## EXERCISE PROMPT
Lines to return, exactly: from the line with "connected, was active" to the line with "Theorem health_partition now" in the entries below, both included.

Stored data entries
-- -- --

Lemma by_health_run wanted now (l : list (string * ConnectionStats)) acc : Forall (fun ps => 0 <= last_activity ps.2 <= now) l -> now < 2 ^ 64 ->
  rfold (fun acc ps => let! b := is_healthy now ps.2 in Ok (if Bool.eqb b wanted then acc ++ [ps.1] else acc)) acc l =
  Ok (acc ++ (filter (fun ps => healthy_at now ps.2 = wanted) l).*1).
Proof.
  intros Hl Hnow. revert acc. induction Hl as [|[p s] l Hs Hl IH]; intros acc; cbn [rfold]; [by rewrite app_nil_r|]. cbn [snd fst] in *.
  rewrite is_healthy_at by done. cbn [rbind]. rewrite IH. f_equal. rewrite filter_cons. cbn [snd]. destruct (decide (healthy_at now s = wanted)) as [Hw|Hw].
  - rewrite Hw, eqb_reflx. cbn. by rewrite <-app_assoc.
  - by rewrite (proj2 (Bool.eqb_false_iff _ _)).
Qed.

(** Every tracked peer is reported either as healthy or as unhealthy, and once; a healthy one is
    connected, was active within thirty seconds and has connected before. *)
Theorem health_partition now m : map_Forall (fun _ s => 0 <= last_activity s <= now) (connection_stats m) -> now < 2 ^ 64 ->
  exists healthy unhealthy, get_healthy_connections now m = Ok healthy /\ get_unhealthy_connections now m = Ok unhealthy /\
    healthy ++ unhealthy ≡ₚ (map_to_list (connection_stats m)).*1 /\
    forall p, p ∈ healthy -> exists s, connection_stats m !! p = Some s /\ cs_state s = Connected /\ now - last_activity s < 30000 /\ 0 < successful_connections s.
Proof.
  intros Hact Hnow. assert (Forall (fun ps => 0 <= last_activity ps.2 <= now) (hm_iter (connection_stats m))) as Hl.
  { rewrite hm_iter_perm. apply map_Forall_to_list in Hact. eapply Forall_impl; [exact Hact|]. by intros [p s]. }
  eexists _, _. split; [by apply by_health_run|]. split; [by apply by_health_run|]. cbn [app]. split.
  - rewrite <-hm_iter_perm, <-fmap_app. apply fmap_Permutation. induction Hl as [|[p s] l Hs Hl IH]; [done|]. rewrite !filter_cons. cbn [snd] in *.
    destruct (healthy_at now s); cbn; [by apply Permutation_skip|]. rewrite <-IH. symmetry. apply Permutation_middle.
  - intros p ([p' s] & -> & [Hw Hin%elem_of_hm_iter]%list_elem_of_filter)%list_elem_of_fmap. cbn [fst snd] in *. exists s. split; [done|].
    apply andb_prop in Hw as [[[->%bool_decide_eq_true ?%Z.ltb_lt]%andb_prop ?%Z.ltb_lt]%andb_prop _]. done.
Qed.

Lemma delete_listed (l : list string) (st : gmap string ConnectionStats) p :
  foldl (fun (st : gmap string ConnectionStats) p => delete p st) st l !! p = if bool_decide (p ∈ l) then None else st !! p.
Proof.
  revert st. induction l as [|q l IH]; intros st; [by rewrite bool_decide_false by apply not_elem_of_nil|]. cbn. rewrite IH. destruct (decide (p ∈ l)).
  - by rewrite !bool_decide_true by (try apply elem_of_cons; auto).
  - rewrite bool_decide_false by done. destruct (decide (p = q)) as [->|Hne]; [rewrite bool_decide_true by left; apply lookup_delete_eq|].
    rewrite bool_decide_false by (rewrite elem_of_cons; naive_solver). by apply lookup_delete_ne.
Qed.

(** Cleaning up forgets exactly the peers without activity for the given time. *)
Theorem cleanup_forgets_idle now m max_age_secs : 0 <= max_age_secs -> max_age_secs * 1000 <= now < 2 ^ 64 ->
  exists m', cleanup_stale_connections now m max_age_secs = Ok m' /\ global_metrics m' = global_metrics m /\
    forall p s, connection_stats m' !! p = Some s <-> connection_stats m !! p = Some s /\ now - max_age_secs * 1000 <= last_activity s.
Proof.
  intros H0 Hmax. unfold cleanup_stale_connections. rewrite !chk_u_ok by (unfold in_u; lia). cbn [rbind]. rewrite chk_u_ok by (unfold in_u; lia). cbn [rbind]. eexists. split; [done|]. split; [done|].
  intros p s. cbn. rewrite delete_listed. case_bool_decide as Hp.
  - split; [done|]. intros [Hs Ha]. apply list_elem_of_fmap in Hp as ([p' s'] & -> & [Hl Hin%elem_of_hm_iter]%list_elem_of_filter). cbn in *. rewrite Hs in Hin. injection Hin as <-. lia.
  - split; [|by intros []]. intros Hs. split; [done|]. destruct (Z.le_gt_cases (now - max_age_secs * 1000) (last_activity s)); [done|]. destruct Hp. apply list_elem_of_fmap. exists (p, s).
    split; [done|]. apply list_elem_of_filter. by rewrite elem_of_hm_iter.
Qed.

(** Scores lie between zero and one, for every peer and for the node, in every state the monitor reaches. *)
Theorem scores_in_range start (ops : list (Z * MonitorOp Cb)) m now : rfold monitor_step (monitor_new start) ops = Ok m -> now < 2 ^ 64 ->
  (forall p s, connection_stats m !! p = Some s -> 0 <= last_activity s <= now -> messages_sent s + message_failures s < 2 ^ 64 ->
     exists q, quality_score now s = Ok q /\ f64_le f64_zero q /\ f64_le q f64_one) /\
  (let g := global_metrics m in 0 <= start_timestamp g <= now -> total_messages_sent g + total_message_failures g < 2 ^ 64 ->
     exists q, health_score now g = Ok q /\ f64_le f64_zero q /\ f64_le q f64_one).
Proof.
  intros Hrun Hnow. apply monitor_run_ok in Hrun as [Hs Hg].
  split.
  - intros p s Hp Ha Hsum. destruct (Hs p s Hp) as [_ Hok]. apply quality_range; [done|lia..].
  - intros g Ht Hsum. apply health_range; [done|lia..].
Qed.
End Views.

(** The ring of routing decisions holds the last 256 of them, in their order. *)
Theorem telemetry_ring {IL : IdLib} debug_layer debug_hop (ds : list (Z * RoutingDecision)) :
  let snap nd := mkSnapshot (hex_encode (d_message_id nd.2)) (hex_encode (d_recipient_hint nd.2)) (debug_layer (d_decided_by nd.2)) (d_confidence nd.2)
                   (debug_hop (d_primary nd.2)) (zlen (d_alternatives nd.2)) nd.1 in
  telemetry_entries (foldl (fun t nd => telemetry_record debug_layer debug_hop nd.1 t nd.2) telemetry_new ds) = snap <$> drop (length ds - 256) ds.
Proof.
  intros snap. assert (foldl (fun t nd => telemetry_record debug_layer debug_hop nd.1 t nd.2) telemetry_new ds = mkTelemetry (snap <$> drop (length ds - 256) ds) 256) as ->; [|done].
  induction ds as [|nd ds IH] using rev_ind; [done|]. rewrite foldl_app, IH. cbn [foldl]. unfold telemetry_record. cbn [ring capacity]. f_equal. rewrite length_app. cbn [length].
  unfold zlen. rewrite length_fmap, length_drop. destruct (Z.leb_spec 256 (Z.of_nat (length ds - (length ds - 256)))) as [Hf|Hf].
  - rewrite drop_app_le by lia. rewrite fmap_app. cbn [fmap list_fmap]. f_equal. replace (length ds + 1 - 256)%nat with (1 + (length ds - 256))%nat by lia.
    rewrite Nat.add_comm, <-drop_drop. by destruct (drop (length ds - 256) ds).
  - replace (length ds - 256)%nat with 0%nat by lia. replace (length ds + 1 - 256)%nat with 0%nat by lia. rewrite !drop_0, fmap_app. done.
Qed.

(** ** Concrete inputs *)

Module HealthExamples.

#[local] Instance ex_build : Build := {| overflow_checks := true |}.
#[local] Instance ex_stats : HashIter string ConnectionStats := canonical_iter.

Definition OPS : list (Z * MonitorOp string) := lifecycle 10 "p" ++ [(20, StateOp "q" Connected); (20, SuccessOp "q"); (21, MessageOp "q" 100 5)].

Definition MON : TransportHealthMonitor string := match rfold monitor_step (monitor_new 0) OPS with Ok m => m | _ => monitor_new 0 end.

Lemma mon_run : rfold monitor_step (monitor_new 0) OPS = Ok MON.
Proof. by vm_compute. Qed.

Lemma monitor_invariant_witness : monitor_ok MON.
Proof. apply (monitor_invariant 0 OPS). exact mon_run. Defined.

-- -- --

## RESULT OF THIS EXERCISE
    connected, was active within thirty seconds and has connected before. *)
Theorem health_partition now m : map_Forall (fun _ s => 0 <= last_activity s <= now) (connection_stats m) -> now < 2 ^ 64 ->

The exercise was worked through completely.